The end to one of the most baffling shows to hit primetime
by Jack Kentala
There’s an old sort of theory. Or just an image, really. It’s a man riding a horse, and rigged to a stick is a carrot dangling just in front of the horse. The horse wants to eat this carrot, so it moves forward, but, alas, so does the carrot. The horse, though, keeps going for that carrot, and the rider of said horse gets where he wants to go. It’s the same sort of logic of a “Free beer tomorrow” sign permanently outside a local dive; an enticing promise that turns out to be empty.
That’s what Lost has been for the duration of its six seasons. Carrot and stick. Since the show thrives on creating mysteries that the hapless viewer think will get resolved, a reasonable person could assume there’d be equal parts carrot and stick. This, unfortunately, has not been the case.
Seasons one through five have concocted riddle after riddle on the enigmatic Island, and many viewers, myself included, finally thought the showrunners would finally give us that fucking carrot at the end of it all. We’ve endured polar bears, dinosaurs, magic children, visions, ghosts, hatches buried in the ground, the Dharma Initiative, a smoke monster, and, shit, wave after wave of plane-crash survivors and island inhabitants materializing each subsequent season just to pad out the cast of castaways.
Consider it a bad case of American television gone amok. If there’s party to finger, I blame ABC, getting the show’s writers to keep the endless, unresolved mystery going season after season because, hell, ratings weren’t that bad. Only once the scribes knew there was one season left to go, they could finally start gift-wrapping all the little oddities of the show and put an end to the shenanigans.

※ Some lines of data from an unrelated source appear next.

(* ===== verification/CollaborationLease.v ===== *)
(** CollaborationLease: the collaborators and the write lock when messages do not overlap.

    What [getCollaborators] returns and removes, and the lock of a workflow as a lease. *)

From Stdlib Require Import ZArith Lia.
From stdpp Require Import prelude list gmap strings.
From S2P Require Import Prelude Collaboration.

#[local] Open Scope Z_scope.

(** * One message after another *)

Section Sequential.

Context (getByIds : list string → list string).
Context (hasReadAccess hasWriteAccess : string → string → bool).

Definition answer_of {X} (e : effect X) : bool :=
  match e with
  | HasReadAccess u w => hasReadAccess u w
  | HasWriteAccess u w => hasWriteAccess u w
  | _ => true
  end.

(** A program run to its end, with nothing in between. *)
Fixpoint run {A} (c : string) (p : prog A) (s : world) : option (A * world) :=
  match p with
  | Return a => Some (a, s)
  | Perform e k =>
      match execute getByIds c (answer_of e) e s with
      | Some (x, s') => run c (k x) s'
      | None => None
      end
  end.

Lemma run_bind {A B} c (p : prog A) (f : A → prog B) s :
  run c (p ≫= f) s = '(a, s') ← run c p s; run c (f a) s'.
Proof.
  revert s; induction p as [a|X e k IH]; intros s; cbn; [done|].
  destruct (execute _ _ _ _ _) as [[x s']|]; [apply IH|done].
Qed.

Lemma execute_set_tasks c b {X} (e : effect X) i t s :
  (i < length (tasks s))%nat →
  execute getByIds c b e (set_tasks <[i := t]> s) =
  (λ r, (r.1, set_tasks <[i := t]> r.2)) <$> execute getByIds c b e s.
Proof.
  intros Hi; destruct e; cbn [execute]; try (by destruct b); try done;
    unfold hset, hdel; change (entry_at (set_tasks _ s)) with (entry_at s).
  - by destruct (entry_at s key) as [[]|].
  - by destruct (entry_at s key) as [[]|].
  - by destruct (entry_at s key) as [[]|].
  - by destruct (entry_at s key) as [[]|].
  - unfold set_tasks; cbn [tasks now store pushed writers readers fmap option_fmap option_map fst snd].
    by rewrite insert_app_l.
Qed.

Lemma execute_tasks c b {X} (e : effect X) s x s' :
  execute getByIds c b e s = Some (x, s') → ∃ ts, tasks s' = tasks s ++ ts.
Proof.
  destruct e; cbn [execute]; unfold hset, hdel; intros He;
    repeat case_match; simplify_option_eq; try (exists []; by rewrite app_nil_r); eexists; done.
Qed.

Season six was supposed to be the Rosetta stone for everything that had happened prior. But it wasn’t. It invented more things. Introduced new characters. Had the gall to put a Mayan temple on an island in the South Pacific with, sin of all sins to anyone halfway knowledgeable of civilizations, Egyptian fucking hieroglyphics inside. And it prominently featured a sideways parallel universe of sorts, in which the famed Ocean flight 815 didn’t crash, and all the passengers went on with their magically-intersecting, marginally-happier lives.
For those hoping the grand finale wouldn’t be total bullshit, well, it was a reminder that Lost never really was that great of a show past its first season. Once it gained its cult status, it veered into a really smarmy, smug, pompous, self-important show that had every sort of limp religious allegory thrown at it, along with a long-running debate of free will versus destiny that held about as much water as the shoddy Star Wars prequels. Same with the latter, Lost has always been pulp; one of the most expensive soap operas ever produced, complete with paper-thin characters, black-and-white morality, and oddly-foreseeable twists. All the while being, naturally, a horrid frustration for anyone wanting a legitimate, scientific explanation of What The Fuck Is Going On besides some warble about the Island possessing an enormous volume of electromagnetic energy.
All the minor mysteries of the show will be debated long into the dull future for the show’s diehards, but I’ve always considered the biggest riddle to be, “What is the Island?” Only a bit after the finale I came to an obvious answer: the Island is a red herring; simply a place for people to come together and stage this mainstream-television fantasy, complete with the standard rainbow of ethnicities and tiresome character archetypes.
I can’t imagine anyone reading this either a) hasn’t watched the finale, or b) gives a shit what happened, so I’ll give my take on the series’ ending moments. It was like a perfectly white tablecloth: boring, pedestrian, and fairly predictable. In short, everyone had died and was living in the sideways universe just to reunite with each other, since their time on the Island was the most significant in their lives. It’s the sort of Everybody Eventually Dies message ripped exactly from the ending of the equally-wonky but overall-better HBO series Six Feet Under. Lost, though, had the dumb idea to assemble everyone in a church and then overwhelm them with – I kid you not – a giant White Light that comes off as a saccharine, autistic-child’s version of a Christian heaven.
(Never mind that in this sideways universe – that if it’s Heaven, should be perfect – Sayid had to murder like four people before being reunited with one of the blandest characters in the show’s history.)
So that’s it. Done. I’m forever relieved that I won’t have to spend my Tuesday nights in perpetual frustration of that carrot dangling in front of my face. Let’s pray to the god of your choice that the next serialized show to hold our entertainment culture hostage is worthy of the zeitgeist Lost so wrongfully seized.
Postscript: For anyone looking to watch a far-superior show with a central mystery, I highly recommend the UK version of The Prisoner. On Wikipedia you can find a good listing of the “essential” episodes to watch, given there’s some chaff amid the wheat. However, don’t expect anything near closure for The Prisoner’s extremely avant-garde, heavily-symbolic finale. The AMC-produced American miniseries adaptation also doesn’t give up any easy answers at its end.